Das Ziel der Treibhausgasneutralität ist allerdings nicht genau auf die jeweilige Kommune angepasst. Aufgrund unterschiedlicher Voraussetzungen kann nicht jede Kommune Treibhausgasneutralität erreichen. Vor allem Kommunen, in denen sogenannte unvermeidbare Emissionen an Treibhausgasen (THG) verbleiben, können meist keine vollständige Treibhausgasneutralität erreichen. Unvermeidbaren THG-Emissionen sind vor allem Emissionen, die nicht aus dem Verbrauch von Energie entstehen, sondern aus Prozessen, wie der Zement- oder Kalkindustrie oder aus der Landwirtschaft, wie Methan aus der Tierhaltung. Andererseits gibt es Kommunen, deren Klimaschutzpotenziale weit über Treibhausgasneutralität hinausgehen. Dies sind Kommunen, die ein großes Potenzial an erneuerbaren Energien und natürlichen Senken (z.B. große Waldflächen oder intakte Moore) haben.

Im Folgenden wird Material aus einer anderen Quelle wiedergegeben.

(** The chain always comes to an end, and funnels every error on the way:
    [loop] returns when its fuel covers the handlers that are left. *)
Lemma loop_grows fuel st :
  1 ≤ fuel →
  length handlers ≤ fuel + handler_index st →
  ∃ st' seg,
    loop app request handlers fuel st = Some st'
    ∧ handler_index st < handler_index st'
    ∧ grows block [] seg st st'
    ∧ within request handlers 0 st st'.
Proof.
  revert st. induction fuel as [|fuel IH]; intros st Hfuel Hlen; [lia|].
  cbn [loop]. destruct (handlers !! handler_index st) as [handler|] eqn:Hcallee.
  2:{ eexists _, _. split; [reflexivity|].
      destruct (handleError_grows []
                  (mkError TypeError "handlers[handler_index++] is not a function")
                  (mkRun (S (handler_index st)) (trace st) (pending st) (queue st)))
        as (Hidx & Htrace & Hfun & Hpend); [apply error_events_quiet|].
      pose proof (handleError_within
                    (mkError TypeError "handlers[handler_index++] is not a function")
                    (mkRun (S (handler_index st)) (trace st) (pending st) (queue st)))
        as Hpot.
      unfold within in *. rewrite potential_step_none in Hpot by done.
      cbn [handler_index trace pending] in *.
      split; [lia|]. split; [|lia]. split; [lia|]. split; [exact Htrace|].
      split; [exact Hfun|exact Hpend]. }
  set (nxt := if (Z.of_nat (handler_index st) =? Z.of_nat (length handlers) - 1)%Z
              then None
              else Some (next app request (loop app request handlers fuel))).
  set (st0 := log _ _).
  assert (next_ok block request handlers (S (handler_index st)) nxt) as Hnext.
  { intros k Hk error st1 Hbound. subst nxt.
    destruct (Z.eqb_spec (Z.of_nat (handler_index st)) (Z.of_nat (length handlers) - 1))
      as [|Hne]; [done|].
    injection Hk as <-.
    apply lookup_lt_Some in Hcallee.
    destruct error as [e|]; simpl.
    - eexists _, _. split; [reflexivity|]. split; [|apply handleError_within].
      apply handleError_grows.
      simpl. split; [done|]. apply error_events_quiet.
    - destruct (IH st1) as (st' & seg & Hloop & Hidx & Hgrows & Hpot); [lia|lia|].
      exists st', seg. split; [done|]. split; [|done].
      destruct Hgrows as (? & ? & ? & ?). repeat split; auto. }
  destruct (run_actions_grows (S (handler_index st)) nxt
              (actions (handler request)) st0 Hnext)
    as (st' & thrown & seg & Hrun & Hidx & Htrace & Hfun & Hpend & Hpot & _ & _);
    [simpl; lia|].
  unfold call_handler. rewrite Hrun. cbn [mbind option_bind].
  assert (potential request handlers st'
          ≤ potential request handlers st) as Hpot'.
  { unfold within in Hpot. rewrite (potential_step handler st Hcallee).
    subst st0. unfold log in Hpot. unfold potential in *. simpl in *. lia. }
  subst st0. simpl in Hidx, Htrace, Hpend.
  set (c := match thrown with Some e => Throw e | None => outcome (handler request) end).
  destruct c as [result|e] eqn:Hc.
  - exists (attach_catch result (log [EvReturn result] st')),
           (EvInvoke (handler_index st) (bool_decide (is_Some nxt))
              :: seg ++ [EvReturn result]).
    split; [reflexivity|].
    assert (handler_index (attach_catch result (log [EvReturn result] st'))
              = handler_index st'
            ∧ trace (attach_catch result (log [EvReturn result] st'))
              = trace st' ++ [EvReturn result]
            ∧ pending (attach_catch result (log [EvReturn result] st'))
              = pending st' ++ returned [EvReturn result]
            ∧ queue (attach_catch result (log [EvReturn result] st'))
              = queue st') as (Hi & Ht & Hp & Hq).
    { destruct result; simpl; rewrite ?app_nil_r; auto. }
    split; [lia|]. split.
    + split; [lia|]. split; [|split].
      * rewrite Ht, Htrace. simpl. by rewrite <- !app_assoc.
      * simpl. split; [done|]. apply funnelled_app; simpl; auto.
      * rewrite Hp, Hpend. simpl. by rewrite returned_app, <- app_assoc.
    + unfold within, potential in *. rewrite Hi, Hq. lia.
  - exists (handleError app request e (log [EvThrow e] st')),
           (EvInvoke (handler_index st) (bool_decide (is_Some nxt))
              :: (seg ++ [EvThrow e]) ++ block e).
    split; [reflexivity|].
    destruct (handleError_grows [EvThrow e] e (log [EvThrow e] st'))
      as (Hi & Ht & Hf & Hp).
    { simpl. split; [done|]. apply error_events_quiet. }
    pose proof (handleError_within e (log [EvThrow e] st')) as Hw.
    simpl in Hi, Ht, Hp.
    split; [lia|]. split.
    + split; [lia|]. split; [|split].
      * rewrite Ht, Htrace. simpl. by rewrite <- !app_assoc.
      * simpl. split; [done|]. rewrite <- app_assoc. by apply funnelled_app.
      * rewrite Hp, Hpend. simpl. rewrite !returned_app. simpl.
        by rewrite app_nil_r, <- app_assoc.
    + unfold within, potential in *. simpl in *. lia.
Qed.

Es ist wichtig, dass sie neben den THG-Minderungsmaßnahmen ihre Potenziale an natürlichen Senken und erneuerbaren Energien ausschöpfen, damit aus der Summe der Kommunen mit unvermeidbaren Emissionen und denen mit hohen Potenzialen in ganz Deutschland Treibhausgasneutralität entstehen kann.

Deshalb empfiehlt das Umweltbundesamt, das kommunenspezifische Klimaschutzpotenzial als Zielstellung zu formulieren.

Dies umfasst,

  • THG-Emissionen weitestmöglich zu mindern,
  • erneuerbare Energien im Strombereich ambitioniert auszubauen,
  • Wärme lokal vollständig ohne fossile Brennstoffe bereitzustellen und
  • die natürlichen Senkenzu schützen und deren Potenziale auszuschöpfen.

Schöpfen Kommunen ihr Klimaschutzpotenzial aus, leisten sie ihren notwenigen Beitrag zur Treibhausgasneutralität in Deutschland.

Kommunaler Einflussbereich im Fokus

Viele Kommunen möchten ihren Klimaschutzambitionen besonderen Ausdruck verleihen, indem sie sich frühere Ziele zur Treibhausgasneutralität setzen, als jene, die für den Bund gelten. Kommunen haben das Erreichen der Treibhausgasneutralität vor Ort allerdings nicht allein in der Hand und sind zeitlich von übergeordneten Ebenen abhängig. Möchten Kommunen ein zeitlich vorgezogenes Ziel anvisieren, empfiehlt das Umweltbundesamt, dies bezogen auf die kommunalen Einflussmöglichkeiten zu tun. Der Bericht „Kommunales Einflusspotenzial zur Treibhausgasminderung“ hat aufgezeigt, welche Maßnahmen Kommunen in den vier Einflussbereichen „Verbrauchen & Vorbild“, „Versorgen & Anbieten“, „Regulieren & Planen“ und „Beraten & Motivieren“ eigenständig umsetzen können. Parallel müssen bis zum Jahr 2045 (Bundesziel der Treibhausgasneutralität) die oben genannten Ziele angestrebt und umgesetzt werden.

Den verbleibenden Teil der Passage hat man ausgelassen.